Task objective —
After locating the line that contains "match pending d with" in the records below, write out exactly that line and each line after it through the one that contains "else if a =? Z.lor SPI_READ", and nothing else.

Saved data entries —
Content starts
(** C9 (amended): [load] returns no value (None).  When it succeeds on a
    batch of N records, exactly N rows, one per record, have been added to
    the committed rows of the table and the count N is logged; when it
    fails, the exception is logged and raised again and the committed rows
    are what they were before the call. *)
Theorem load_all_or_nothing (df : DataFrame) (env : Env) (st : State)
  (r : result pyval) (st' : State) :
  load df env st = (r, st') ->
  match r with
  | Return v =>
      v = PNone /\
      committed st'
      = committed st
        ++ stored_rows env (schema (destination st)) (columns df)
             (sequence (destination st)) (itertuples df) /\
      List.length (committed st') = List.length (committed st) + len df /\
      In (INFO, MsgLen "Successfully loaded " (len df)
                       " weather records into PostgreSQL") (log st')
  | Raise e =>
      committed st' = committed st /\
      In (ERROR, MsgExn "Error loading data: " e) (log st')
  end.
Proof.
  intros H. destruct r as [v|e]; [|now apply (load_raises df env)].
  apply load_outcome in H. destruct H as (_ & _ & H).
  - destruct H as (-> & -> & _). split; [reflexivity|].
    assert (Hc : committed (loaded env df st)
                 = committed st
                   ++ stored_rows env (schema (destination st)) (columns df)
                        (sequence (destination st)) (itertuples df)).
    { rewrite (committed_destination st). reflexivity. }
    split; [exact Hc|]. split.
    + rewrite Hc, length_app, stored_rows_length. reflexivity.
    + unfold loaded. cbn [log]. apply in_or_app. right. simpl. auto.
Qed.

(** The run of [load] on the sample frame, in the sample world. *)
Lemma sample_load_run :
  load sample_enriched sample_env initial_state
  = (Return PNone, loaded sample_env sample_enriched initial_state).
Proof. vm_compute. reflexivity. Qed.

Lemma load_all_or_nothing_witness :
  load sample_enriched sample_env initial_state
  = (Return PNone, loaded sample_env sample_enriched initial_state) /\
  List.length (committed (loaded sample_env sample_enriched initial_state)) = 1.
Proof.
  split; [exact sample_load_run|].
  assert (H := load_all_or_nothing sample_enriched sample_env initial_state
                 (Return PNone) (loaded sample_env sample_enriched initial_state)
                 sample_load_run).
  cbv beta iota in H. destruct H as (_ & _ & Hlen & _). exact Hlen.
Defined.

(** C9 as stated fails: a successful [load] of one record returns None,
    not the count 1. *)
Lemma load_returns_None_not_the_count :
  load sample_enriched sample_env initial_state
  = (Return PNone, loaded sample_env sample_enriched initial_state) /\
  List.length (committed (loaded sample_env sample_enriched initial_state)) = 1 /\
  Return PNone <> Return (PInt 1).
Proof.
  split; [exact sample_load_run|].
  split; [vm_compute; reflexivity|discriminate].
Qed.

(** *** Where the values go *)

Lemma nth_error_stored_rows (env : Env) (sch : list (string * sqltype)) (cs : list string)
  (ts : list (list pyval)) :
  forall id i,
    nth_error (stored_rows env sch cs id ts) i
    = option_map (stored_row env sch cs (id + Z.of_nat i)) (nth_error ts i).
Proof.
  induction ts as [|t ts IH]; intros id i.
  - destruct i; reflexivity.
  - destruct i as [|i]; cbn [stored_rows nth_error option_map].
    + now rewrite Z.add_0_r.
    + rewrite IH. now replace (id + 1 + Z.of_nat i)%Z with (id + Z.of_nat (S i))%Z by lia.
Qed.

Lemma mem_cons (c c' : string) (seen : list string) :
  mem c (c' :: seen) = false -> String.eqb c' c = false /\ mem c seen = false.
Proof.
  unfold mem. cbn [index_of]. destruct (String.eqb c' c); [discriminate|].
  destruct (index_of c seen); [discriminate|]. now split.
Qed.

(** The names the server takes are names of columns, each at the one
    place where it stands in the list. *)
Lemma check_targets_places (sch : list (string * sqltype)) (names : list string) :
  forall seen,
    check_targets sch seen names = Return tt ->
    forall k c,
      nth_error names k = Some c ->
      index_of c names = Some k /\ mem c seen = false /\
      exists ty, column_type sch c = Some ty.
Proof.
  induction names as [|c0 names IH]; intros seen H k c Hk; [destruct k; discriminate|].
  cbn [check_targets] in H.
  destruct (column_type sch c0) as [ty0|] eqn:Hty; [|discriminate].
  destruct (mem c0 seen) eqn:Hseen; [discriminate|].
  destruct k as [|k].
  - injection Hk as <-. cbn [index_of]. rewrite String.eqb_refl.
    split; [reflexivity|]. split; [assumption|]. now exists ty0.
  - destruct (IH _ H k c Hk) as (Hidx & Hmem & Hcol).
    apply mem_cons in Hmem. destruct Hmem as [Hne Hmem].
    cbn [index_of]. rewrite Hne, Hidx. now repeat split.
Qed.
Lemma DequeueFromClassicQueue_shape dropped s :
  match DequeueFromClassicQueue dropped s with
  | (r, d, s') =>
      classic_erased s' = classic_erased s /\
      exists gone,
        dropLog s' = dropLog s ++ drops_of UNFORCED_CLASSIC_DROP gone /\
        d = (dropped || negb (length gone =? 0)%nat) /\
        (GetNBytes (tl (classicQ s)) < u32 (2 * m_mtu (attrs s)) -> gone = []) /\
        match r with
        | Some item => classicQ s = gone ++ item :: classicQ s'
        | None => classicQ s = gone /\ classicQ s' = []
        end
  end.
Proof.
  unfold DequeueFromClassicQueue. cbn [GetInternalQueue SetInternalQueue].
  destruct (classicQ s) as [|qdItem q] eqn:Eq; cbn [Dequeue].
  - destruct (_ <? _); (split; [reflexivity|]); exists [];
      (split; [symmetry; apply app_nil_r|]);
      (split; [cbn; apply eq_sym, orb_false_r|]);
      (split; [reflexivity|]); (split; [first [exact Eq | reflexivity] | reflexivity]).
  - cbn [tl attrs set_classicQ classicQ].
    destruct (GetNBytes q <? u32 (2 * m_mtu (attrs s))) eqn:E2.
    + split; [reflexivity|]. exists []. split; [symmetry; apply app_nil_r|].
      split; [cbn; apply eq_sym, orb_false_r|]. split; [reflexivity|].
      first [reflexivity | cbn; rewrite Eq; reflexivity].
    + pose proof (DequeueFromClassicQueue_loop_shape q dropped qdItem
                    (set_classicQ q s) eq_refl) as H.
      destruct (DequeueFromClassicQueue_loop dropped qdItem q (set_classicQ q s))
        as [[r d] s'].
      destruct H as [He [gone [Hd [Hf Hr]]]].
      split; [exact He|]. exists gone. split; [exact Hd|]. split; [exact Hf|].
      split; [|exact Hr].
      intros Hlt. apply Z.ltb_ge in E2. lia.
Qed.

(** * Where the packets go *)

Lemma l4s_erased_fields s s' :
  l4s_erased s' = l4s_erased s ->
  pi2_view s' = pi2_view s /\
  classicQ s' = classicQ s /\
  m_classicStagingQueue s' = m_classicStagingQueue s /\
  m_l4sStagingQueue s' = m_l4sStagingQueue s /\
  m_classicCount s' = m_classicCount s /\
  drr_erased (l4s_erased s') = drr_erased (l4s_erased s).
Proof.
  destruct s, s'. unfold l4s_erased, pi2_view. cbn. intros H.
  inversion H; subst. repeat split.
Qed.

Lemma classic_erased_fields s s' :
  classic_erased s' = classic_erased s ->
  pi2_view s' = pi2_view s /\
  l4sQ s' = l4sQ s /\
  m_classicStagingQueue s' = m_classicStagingQueue s /\
  m_l4sStagingQueue s' = m_l4sStagingQueue s /\
  m_l4sCount s' = m_l4sCount s /\ m_pL s' = m_pL s.
Proof.
  destruct s, s'. unfold classic_erased, pi2_view. cbn. intros H.
  inversion H; subst. repeat split.
Qed.

Lemma taken_refl s : taken s s [] [].
Proof.
  exists [], [], []. cbn. rewrite app_nil_r. repeat split; constructor.
Qed.

Lemma came_from_app_l q1 q2 item : came_from q1 item -> came_from (q1 ++ q2) item.
Proof.
  intros [orig [Hin H]]. exists orig. split; [apply in_or_app; left; exact Hin | exact H].
Qed.

Lemma came_from_app_r q1 q2 item : came_from q2 item -> came_from (q1 ++ q2) item.
Proof.
  intros [orig [Hin H]]. exists orig. split; [apply in_or_app; right; exact Hin | exact H].
Qed.

Lemma aqm_drop_app_l c1 c2 l1 l2 d : aqm_drop c1 l1 d -> aqm_drop (c1 ++ c2) (l1 ++ l2) d.
Proof.
  intros [[H1 H2]|[H1 H2]]; [left | right];
    (split; [apply in_or_app; left; exact H1 | exact H2]).
Qed.

Lemma aqm_drop_app_r c1 c2 l1 l2 d : aqm_drop c2 l2 d -> aqm_drop (c1 ++ c2) (l1 ++ l2) d.
Proof.
  intros [[H1 H2]|[H1 H2]]; [left | right];
    (split; [apply in_or_app; right; exact H1 | exact H2]).
Qed.

Lemma taken_trans s s1 s2 oC1 oL1 oC2 oL2 :
  taken s s1 oC1 oL1 -> taken s1 s2 oC2 oL2 ->
  taken s s2 (oC1 ++ oC2) (oL1 ++ oL2).
Proof.
  intros [c1 [l1 [d1 [HC1 [HL1 [HD1 [Hn1 [HoC1 [HoL1 [Hd1 Hv1]]]]]]]]]]
         [c2 [l2 [d2 [HC2 [HL2 [HD2 [Hn2 [HoC2 [HoL2 [Hd2 Hv2]]]]]]]]]].
  exists (c1 ++ c2), (l1 ++ l2), (d1 ++ d2).
  split; [rewrite HC1, HC2; apply app_assoc|].
  split; [rewrite HL1, HL2; apply app_assoc|].
  split; [rewrite HD2, HD1; symmetry; apply app_assoc|].
  split; [rewrite !length_app; lia|].
  split.
  { apply Forall_app. split; eapply Forall_impl; try eassumption;
      intros a Ha; apply in_or_app; [left | right]; exact Ha. }
  split.
  { apply Forall_app. split; eapply Forall_impl; try eassumption;
      intros a Ha; [apply came_from_app_l | apply came_from_app_r]; exact Ha. }
  split.
  { apply Forall_app. split; eapply Forall_impl; try eassumption;
      intros a Ha; [apply aqm_drop_app_l | apply aqm_drop_app_r]; exact Ha. }
  rewrite Hv2. exact Hv1.
Qed.
Lemma comparator_zero_baseline_witness :
  (∀ v, calculate_change (mean_ns (bench "idle" 0)) v = Ok (PInt 0)) ∧
  (∃ r, r ∈ ex_records ∧ name r = "idle") ∧
  ∀ r, r ∈ ex_records → name r = "idle" →
    change_percent r = PInt 0 ∧
    status r = (if f64_negative f10 then regression else unchanged) ∧
    (f64_negative f10 = false → status r = unchanged).
Proof.
  apply (comparator_zero_baseline elements ex_baseline ex_current f10
           ex_records "idle" (bench "idle" 0) (bench "idle" 5)
           enumerates_elements ex_records_eq).
  - by vm_compute.
  - by vm_compute.
  - by vm_compute.
Defined.

(** C3 as worded fails at a negative threshold: a baseline mean of 0, a
    current mean of 5 and the threshold -1 give the change 0 and the status
    [regression]. *)
Lemma comparator_zero_baseline_negative_threshold :
  let bdoc := run "v1" [bench "idle" 0] in
  let cdoc := run "v2" [bench "idle" 5] in
  entry (items bdoc) "idle" = Some (bench "idle" 0) ∧
  entry (items cdoc) "idle" = Some (bench "idle" 5) ∧
  py_eq_zero (mean_ns (bench "idle" 0)) = true ∧
  compare_benchmarks elements bdoc cdoc f_minus1 =
    Ok [Comparison "idle" regression (bench "idle" 0) (bench "idle" 5) (PInt 0)] ∧
  regression ≠ unchanged.
Proof. repeat split; by vm_compute. Qed.
(** The result is the integer the function returns.  The integer
    values of the enumerators of RADIO_State are declared in radio.h,
    which is missing: [value] stands for them. *)
Definition RADIO_GetState (value : RADIO_State -> Z)
    (inst : option RADIO_Instance) : Z :=
  match inst with
  | Some i => value (state i)
  | None => 0
  end.

End Driver.

(** ** The host loop and a simulated transceiver *)

Section Host.
Context {P : Platform}.

(** One call of [RADIO_Process] on a live instance at tick [now]. *)
Definition poll (now : Z) (inst : RADIO_Instance) (d : Device)
    : RADIO_Instance * Device * list BusOp :=
  let '(r, w, ops) := RADIO_Process (Some inst) (mkWorld now d) in
  (match r with Some i => i | None => inst end, dev w, ops).

(** [n] polls of the host loop; poll number [k] runs at tick [clk k],
    and [elapse] is what happens to the device between two polls. *)
Fixpoint run (clk : nat -> Z) (elapse : Device -> Device) (n k : nat)
    (inst : RADIO_Instance) (d : Device)
    : RADIO_Instance * Device * list BusOp :=
  match n with
  | O => (inst, d, [])
  | S n' =>
      let '(i1, d1, l1) := poll (clk k) inst d in
      let '(i2, d2, l2) := run clk elapse n' (S k) i1 (elapse d1) in
      (i2, d2, l1 ++ l2)
  end.

(** What a host can do with a live instance, in any order: call
    [RADIO_Process] at some tick, call [RADIO_SetFrame], or let the
    device evolve on its own. *)
Inductive HostCall : Type :=
| HostProcess (now : Z)
| HostSetFrame (data : option (list Z)) (len0 : Z)
| HostElapse (f : Device -> Device).

Definition host_step (c : HostCall) (inst : RADIO_Instance) (d : Device)
    : RADIO_Instance * Device * list BusOp :=
  match c with
  | HostProcess now => poll now inst d
  | HostSetFrame data len0 =>
      (match RADIO_SetFrame (Some inst) data len0 with
       | Some i => i
       | None => inst
       end, d, [])
  | HostElapse f => (inst, f d, [])
  end.

Fixpoint host (calls : list HostCall) (inst : RADIO_Instance) (d : Device)
    : RADIO_Instance * Device * list BusOp :=
  match calls with
  | [] => (inst, d, [])
  | c :: cs =>
      let '(i1, d1, l1) := host_step c inst d in
      let '(i2, d2, l2) := host cs i1 d1 in
      (i2, d2, l1 ++ l2)
  end.

(** Projections of a bus trace. *)
Definition reg_writes (ops : list BusOp) : list (Z * Z) :=
  flat_map (fun op => match op with
                      | RegWrite a v _ => [(a, v)]
                      | RegRead _ _ _ => []
                      end) ops.

Definition writes_to (addr : Z) (ops : list BusOp) : list Z :=
  flat_map (fun op => match op with
                      | RegWrite a v _ => if a =? addr then [v] else []
                      | RegRead _ _ _ => []
                      end) ops.

End Host.

(** ** Views of the bus and of a run, used to state the properties *)

Section Views.
Context {P : Platform}.

(** Status byte and device after the two transfers of [SetReg]. *)
Definition reg_write (s : SPI_Init_Struct) (addr data : Z) (d : Device)
    : Z * Device :=
  let d1 := SPI_CS_Enable s d in
  let '(status, d2) :=
    SPI_WriteRead s (Z.lor SPI_WRITE (Z.land addr 0x7F)) SPI_TIMEOUT d1 in
  let '(_, d3) := SPI_WriteRead s data SPI_TIMEOUT d2 in
  (status, SPI_CS_Disable s d3).

(** Status byte, value read and device after the two transfers of
    [GetReg]. *)
Definition reg_read (s : SPI_Init_Struct) (addr : Z) (d : Device)
    : Z * Z * Device :=
  let d1 := SPI_CS_Enable s d in
  let '(status, d2) :=
    SPI_WriteRead s (Z.lor SPI_READ (Z.land addr 0x7F)) SPI_TIMEOUT d1 in
  let '(data, d3) := SPI_WriteRead s 0xff SPI_TIMEOUT d2 in
  (status, data, SPI_CS_Disable s d3).

(** The 10-bit symbol [Transmit10] selects for its argument. *)
Definition symbol (data : Z) : Z := if data =? 0 then IQ_0 else IQ_1.

Definition fifo_full (status : Z) : bool :=
  negb (Z.land status STATE_S3_FIFO_FULL =? 0).

(** World, status byte and trace entry of one [SetReg]. *)
Definition after_write (inst : RADIO_Instance) (addr data : Z) (w : World) : World :=
  mkWorld (tick w) (snd (reg_write (spi inst) addr data (dev w))).

Definition write_status (inst : RADIO_Instance) (addr data : Z) (w : World) : Z :=
  fst (reg_write (spi inst) addr data (dev w)).

Definition write_op (inst : RADIO_Instance) (addr data : Z) (w : World) : BusOp :=
  RegWrite addr data (write_status inst addr data w).

(** World, value read and trace entry of one [GetReg]. *)
Definition after_read (inst : RADIO_Instance) (addr : Z) (w : World) : World :=
  mkWorld (tick w) (snd (reg_read (spi inst) addr (dev w))).

Definition read_value (inst : RADIO_Instance) (addr : Z) (w : World) : Z :=
  snd (fst (reg_read (spi inst) addr (dev w))).

Definition read_op (inst : RADIO_Instance) (addr : Z) (w : World) : BusOp :=
  RegRead addr (fst (fst (reg_read (spi inst) addr (dev w)))) (read_value inst addr w).

(** The request [RADIO_SetFrame] accepts. *)
Definition accepted (inst : option RADIO_Instance) (data : option (list Z))
    (len0 : Z) : Prop :=
  exists i bytes,
    inst = Some i /\ data = Some bytes /\
    state i = RADIO_STATE_IDLE /\ 0 < len0 < RADIO_FRAME_LENGTH.

(** [op] put in front of the trace of a result. *)
Definition cons_op {A} (op : BusOp) (r : A * World * list BusOp)
    : A * World * list BusOp :=
  let '(a, w, l) := r in (a, w, op :: l).

Definition sym_hi (b : Z) : Z := Z.shiftr (symbol b) 8.

Definition sym_lo (b : Z) : Z := Z.land (symbol b) 0xFF.

(** Trace of one [Transmit10 b] that the FIFO took: the high byte,
    answered with a status whose FIFO-full flag is clear, then the low
    byte. *)
Definition sym_accept (b : Z) (ops : list BusOp) : Prop :=
  exists st st2,
    fifo_full st = false /\
    ops = [RegWrite ADDR_FIFOCTRL (sym_hi b) st;
           RegWrite ADDR_FIFODATA (sym_lo b) st2].

(** Trace of one [Transmit10 b] that the FIFO refused: the high byte,
    answered with FIFO-full, and nothing else. *)
Definition sym_reject (b : Z) (ops : list BusOp) : Prop :=
  exists st,
    fifo_full st = true /\ ops = [RegWrite ADDR_FIFOCTRL (sym_hi b) st].

(** Trace of one [Transmit10 b], taken or refused. *)
Definition sym_attempt (b : Z) (ops : list BusOp) : Prop :=
  sym_accept b ops \/ sym_reject b ops.

(** [sent bs ops]: [ops] pushes the symbols of the bytes [bs], one
    symbol per byte, in order, each taken at once. *)
Inductive sent : list Z -> list BusOp -> Prop :=
| sent_nil : sent [] []
| sent_cons b bs o t :
    sym_accept b o -> sent bs t -> sent (b :: bs) (o ++ t).

(** [frame_trace bs ops]: [ops] pushes the symbols of [bs], one symbol
    per byte, in order; a refused symbol is tried again, and the next
    byte is not started before the current one is taken. *)
Inductive frame_trace : list Z -> list BusOp -> Prop :=
| ft_nil : frame_trace [] []
| ft_reject b bs o t :
    sym_reject b o -> frame_trace (b :: bs) t -> frame_trace (b :: bs) (o ++ t)
| ft_accept b bs o t :
    sym_accept b o -> frame_trace bs t -> frame_trace (b :: bs) (o ++ t).

(** The bytes frame[from], ..., frame[from + n - 1]. *)
Definition frame_slice (inst : RADIO_Instance) (from : Z) (n : nat) : list Z :=
  map (fun j => frame_at inst (from + Z.of_nat j)) (seq 0 n).

(** The configuration [RADIO_Process] writes in the state CONFIGURE, in
    the order of the code. *)
Definition CONFIGURATION : list (Z * Z) :=
  [ (ADDR_PWRMODE, PWRMODE_STANDBY);
    (ADDR_XTALOSC, CONF_XTALOSC);
    (ADDR_PLLLOOP, CONF_PLLLOOP);
    (ADDR_FREQ3, CONF_FREQ3);
    (ADDR_FREQ2, CONF_FREQ2);
    (ADDR_FREQ1, CONF_FREQ1);
    (ADDR_FREQ0, CONF_FREQ0);
    (ADDR_TXPWR, CONF_TXPWR);
    (ADDR_FSKDEV2, CONF_FSKDEV2);
    (ADDR_FSKDEV1, CONF_FSKDEV1);
    (ADDR_FSKDEV0, CONF_FSKDEV0);
    (ADDR_TXRATEHI, CONF_TXRATEHI);
    (ADDR_TXRATEMID, CONF_TXRATEMID);
    (ADDR_TXRATELO, CONF_TXRATELO);
    (ADDR_MODULATION, CONF_MODULATION);
    (ADDR_ENCODING, CONF_ENCODING);
    (ADDR_FRAMING, CONF_FRAMING) ].

(** What holds of an instance all along a run that starts with
    RADIO_Init: it is never waiting for an auto-ranging, and once the
    configuration has been written its auto-range deadline is 0. *)
Definition never_ranges (inst : RADIO_Instance) : Prop :=
  state inst <> RADIO_STATE_WAIT_AR /\
  (state inst = RADIO_STATE_CONFIGURE \/ nextAR inst = 0) /\
  (state inst = RADIO_STATE_WAIT_TX -> 0 <= idx inst).

(** [is_write a v op]: [op] is a write of [v] to the register [a]. *)
Definition is_write (a v : Z) (op : BusOp) : Prop :=
  exists st, op = RegWrite a v st.

(** The tick the driver reads at poll [k]. *)
Definition tick_at (clk : nat -> Z) (k : nat) : Z := u32 (clk k).

(** The device as it is when the driver comes back to a symbol that
    the FIFO has just refused. *)
Definition retry (elapse : Device -> Device) (s : SPI_Init_Struct)
    (hi : Z) (d : Device) : Device :=
  elapse (snd (reg_write s ADDR_FIFOCTRL hi d)).

(** Back-pressure ends: a symbol that is offered again at every poll is
    taken after finitely many polls. *)
Definition fifo_relents (elapse : Device -> Device)
    (s : SPI_Init_Struct) : Prop :=
  forall (hi : Z) (d : Device),
    exists m : nat,
      fifo_full (fst (reg_write s ADDR_FIFOCTRL hi
                        (Nat.iter m (retry elapse s hi) d))) = false.

(** The high bytes of the symbols the FIFO took, in order: every symbol
    of the encoder starts with one write of the FIFO-control register,
    and the FIFO takes the symbol when the status of that write has the
    FIFO-full flag clear. *)
Definition symbols_taken (ops : list BusOp) : list Z :=
  flat_map (fun op => match op with
                      | RegWrite a v st =>
                          if (a =? ADDR_FIFOCTRL) && negb (fifo_full st)
                          then [v] else []
                      | RegRead _ _ _ => []
                      end) ops.

(** C3 in the words of the specification: what the FIFO takes during a
    transmission of [n] bytes is preamble symbols, then 8 symbols for
    each frame byte, then one terminating zero symbol. *)
Definition spec_transmission_symbols (n : Z) (ops : list BusOp) : Prop :=
  exists pre frm : list Z,
    symbols_taken ops = pre ++ frm ++ [sym_hi 0] /\
    length frm = (8 * Z.to_nat n)%nat.

(** C9 in the words of the specification: a PREAMBLE call before the
    deadline pushes the preamble byte through the symbol encoder as 8
    symbol attempts, each of them one write of the FIFO-control
    register. *)
Definition spec_preamble_attempts (ops : list BusOp) : Prop :=
  length (writes_to ADDR_FIFOCTRL ops) = 8%nat.

End Views.

(** A transceiver simulated at the level of SPI transfers: a transmit
    FIFO of [capacity] words that reports FIFO-full in the status byte,
    and a PLL-ranging register.  It is the concrete platform on which the
    theorems below are instantiated. *)
Module Sim.

(** Words the simulated transmit FIFO holds. *)
Definition capacity : nat := 2.

Record SimDevice : Type := mkSim {
  pending : option Z;   (* address byte of the transaction under way *)
  level : nat;          (* words waiting in the transmit FIFO *)
  pushed : list Z;      (* every word the FIFO has taken, oldest first *)
  ranging : Z;          (* content of the PLL-ranging register *)
  ranging_fails : bool  (* the PLL never locks *)
}.

Definition status_byte (d : SimDevice) : Z :=
  if (capacity <=? level d)%nat then STATE_S3_FIFO_FULL else 0.

Definition select (d : SimDevice) : SimDevice :=
  mkSim None (level d) (pushed d) (ranging d) (ranging_fails d).

Definition transfer (tx : Z) (d : SimDevice) : Z * SimDevice :=
  match pending d with
  | None =>
      (status_byte d,
       mkSim (Some tx) (level d) (pushed d) (ranging d) (ranging_fails d))
  | Some a =>
      if a =? Z.lor SPI_WRITE ADDR_FIFODATA then
        if (level d <? capacity)%nat
        then (0, mkSim None (S (level d)) (pushed d ++ [tx])
                       (ranging d) (ranging_fails d))
        else (0, select d)
      else if a =? Z.lor SPI_WRITE ADDR_PLLRANGING then
        (0, mkSim None (level d) (pushed d)
                  (if ranging_fails d
                   then Z.lor (Z.land tx 0x0F) MASK_PLLRANGING_ERROR
                   else Z.land tx 0x0F)
                  (ranging_fails d))
      else if a =? Z.lor SPI_READ ADDR_PLLRANGING then
        (ranging d, select d)
      else (0, select d)
  end.

(** Between two polls the radio sends one word of its FIFO. *)
Definition drain (d : SimDevice) : SimDevice :=
  mkSim (pending d) (Nat.pred (level d)) (pushed d)
        (ranging d) (ranging_fails d).

#[export] Instance platform : Platform := {|
  SPI_Init_Struct := unit;
  Device := SimDevice;
  SPI_CS_Enable := fun _ d => select d;
  SPI_CS_Disable := fun _ d => select d;
  SPI_WriteRead := fun _ tx _ d => transfer tx d;
  RADIO_FRAME_LENGTH := 64
|}.

(** An empty FIFO; the PLL-ranging register holds [r]. *)
Definition fresh (r : Z) : SimDevice := mkSim None 0 [] r false.

(** An instance as it is before RADIO_Init: arbitrary memory. *)
Definition blank : RADIO_Instance :=
  mkInstance tt RADIO_STATE_POSTAMBLE (repeat 0xEE 64) 7 9 123456.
Content ends
Result —
  match pending d with
  | None =>
      (status_byte d,
       mkSim (Some tx) (level d) (pushed d) (ranging d) (ranging_fails d))
  | Some a =>
      if a =? Z.lor SPI_WRITE ADDR_FIFODATA then
        if (level d <? capacity)%nat
        then (0, mkSim None (S (level d)) (pushed d ++ [tx])
                       (ranging d) (ranging_fails d))
        else (0, select d)
      else if a =? Z.lor SPI_WRITE ADDR_PLLRANGING then
        (0, mkSim None (level d) (pushed d)
                  (if ranging_fails d
                   then Z.lor (Z.land tx 0x0F) MASK_PLLRANGING_ERROR
                   else Z.land tx 0x0F)
                  (ranging_fails d))
      else if a =? Z.lor SPI_READ ADDR_PLLRANGING then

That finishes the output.